(* ===== verification/Engine.v ===== *)
(** * Engine: correlation/engine.py, the correlation of a CVE

    The actors linked to a CVE by its techniques and by the pulses that name it, the answer
    composed of the peers of [IocGraph], the campaigns of [CampaignStore], the actors and
    the spikes of [Temporal] with the priority of [CorrScore], the cache and the snapshots
    it is served from, and the dismissals of routers/cves/intel.py.  Requests are taken one
    after another.  [doc] is the type of stored JSON, with [dumps] and [loads] between it
    and an answer; cutoffs, the printed times some hours before now, are arguments. *)

From Stdlib Require Import QArith Lqa Sorted.
From S2P Require Import Prelude PyStr DecText PyVal Float64 FloatErr Dates CveRow Cpe StackAssets Pacing Campaigns.
From S2P Require CorrScore Temporal.
From S2P Require Import Confidence SourceEvidence IocGraph CampaignStore.
Open Scope string_scope.
Open Scope Z_scope.

(** ** The state *)

(** A row of mitre_groups. *)
Record group := mkGroupRow { group_id : string; group_name : string; group_sectors : option string }.

Record actor := mkActorLink {
  actor_name : string; actor_sectors : list pyval; user_sector_match : bool; a_confidence : string; a_source : string; technique_overlap : option fl }.

Record meta := mkMeta { engine_version : string; cache_hit : option bool; precompute : option bool; hub_edges_suppressed : option Z }.
(** What a request answers; [None] is a missing key. *)
Record answer := mkAnswer {
  r_cve : string; r_campaigns : list view; r_infrastructure : list peer; r_actor : list actor; r_temporal : list Temporal.spike;
  r_boosters : list string * list string; r_computed_at : option string; r_otx_status : string; r_error : option string;
  r_priority : CorrScore.priority; r_meta : meta }.

Record clock := mkClock { now : Z; confirm_cutoff : string; cache_cutoff : string; printed : string }.

Definition ENGINE_VERSION : string := "2.0".

(** ** Sectors *)

Definition SECTOR_KEYWORDS : list (string * list string) :=
  [("Technology", ["technology"; "tech company"; "software"; "semiconductor"; "internet"; "cloud"; "saas"; "it services"]);
   ("Finance", ["financial"; "finance"; "banking"; "bank"; "insurance"; "investment"; "trading"; "cryptocurrency"; "fintech"]);
   ("Healthcare", ["healthcare"; "health care"; "medical"; "hospital"; "pharmaceutical"; "pharma"; "biotech"; "life sciences"]);
   ("Government", ["government"; "government agency"; "public sector"; "defense"; "military"; "intelligence"; "espionage"; "nation-state"; "national security"]);
   ("Energy", ["energy"; "oil"; "gas"; "electricity"; "power grid"; "utilities"; "nuclear"; "pipeline"; "petrochemical"]);
   ("Manufacturing", ["manufacturing"; "industrial"; "ics"; "scada"; "critical infrastructure"; "supply chain"; "automotive"]);
   ("Retail", ["retail"; "e-commerce"; "consumer goods"; "commerce"; "hospitality"; "restaurant"]);
   ("Telecommunications", ["telecom"; "telecommunications"; "isp"; "carrier"; "mobile operator"; "internet provider"]);
   ("Education", ["education"; "academic"; "university"; "research institution"; "think tank"]);
   ("Transportation", ["transportation"; "aviation"; "airline"; "shipping"; "logistics"; "maritime"; "railway"]);
   ("Media", ["media"; "news"; "journalism"; "entertainment"; "broadcast"; "publishing"])].
Definition extract_sectors_from_text (text : string) : list string :=
  map fst (List.filter (fun s => existsb (fun kw => str_in kw (lower text)) (snd s)) SECTOR_KEYWORDS).

Section engine.
Context {lib : MathLib}.
Variable env : string -> option string.
Variable digest : string -> string.
Variable json_loads : string -> option pyval.
Variable py_str : pyval -> string.
Variable set_order : gset string -> list string.

Definition get_mitre_min_overlap : res fl := let! v := float_of_str (env_get env "CORRELATION_MITRE_MIN_OVERLAP" "0.25") in Ok (fmax f0 v).
Definition get_correlation_precompute_enabled : bool := negb (one_in ["0"; "false"; "False"] (strip (env_get env "CORRELATION_PRECOMPUTE_ENABLED" "0"))).

(** ** Actors *)

Record actor_tables := mkActors { cve_techniques : list (string * string); group_techniques : list (string * string); groups : list group }.

Definition technique_ids (t : actor_tables) (cve : string) : list string :=
  remove_dups (List.filter nonempty (map snd (List.filter (fun r => String.eqb (fst r) cve) (cve_techniques t)))).

(** COUNT(DISTINCT technique_id) of a group, among these techniques. *)
Definition matched (t : actor_tables) (techniques : list string) (g : group) : Z :=
  Z.of_nat (length (List.filter (fun x => existsb (fun r => String.eqb (fst r) (group_id g) && String.eqb (snd r) x) (group_techniques t)) techniques)).

(** The groups that reach the overlap, with it. *)
Definition score_group (t : actor_tables) (techniques : list string) (min_overlap : fl) (scored : list (fl * group)) (g : group) : res (list (fl * group)) :=
  let! overlap := int_truediv (matched t techniques g) (Z.of_nat (length techniques)) in
  Ok (if fle min_overlap overlap then (scored ++ [(overlap, g)])%list else scored).

Definition more_overlap (a b : fl * group) : bool := flt (fst b) (fst a).

(** [any(user_sector in s.lower() or s.lower() in user_sector for s in sectors)] *)
Fixpoint any_sector (user_sector : string) (sectors : list pyval) : res bool :=
  match sectors with
  | [] => Ok false
  | PStr s :: t => if str_in user_sector (lower s) || str_in (lower s) user_sector then Ok true else any_sector user_sector t
  | _ :: _ => Raise AttributeError
  end.

Definition mitre_actor (user_sector : string) (og : fl * group) : res actor :=
  let '(overlap, g) := og in
  let sectors := _parse_json_list json_loads (group_sectors g) in
  let! sector_match := (if nonempty user_sector then any_sector user_sector sectors else Ok false) in
  Ok (mkActorLink (group_name g) sectors sector_match (if fle (lit (1 # 2)) overlap then "medium" else "low") "mitre_attack" (Some (round_nd overlap 2))).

================================

■ REQUIREMENT
Looking at the data above, return every line from the one with "[loads] between it" down to the one with "From Stdlib Require Import QArith Lqa Sorted.", exactly and inclusively.

■ SOLUTION FOR THIS TASK
    after another.  [doc] is the type of stored JSON, with [dumps] and [loads] between it
    and an answer; cutoffs, the printed times some hours before now, are arguments. *)

From Stdlib Require Import QArith Lqa Sorted.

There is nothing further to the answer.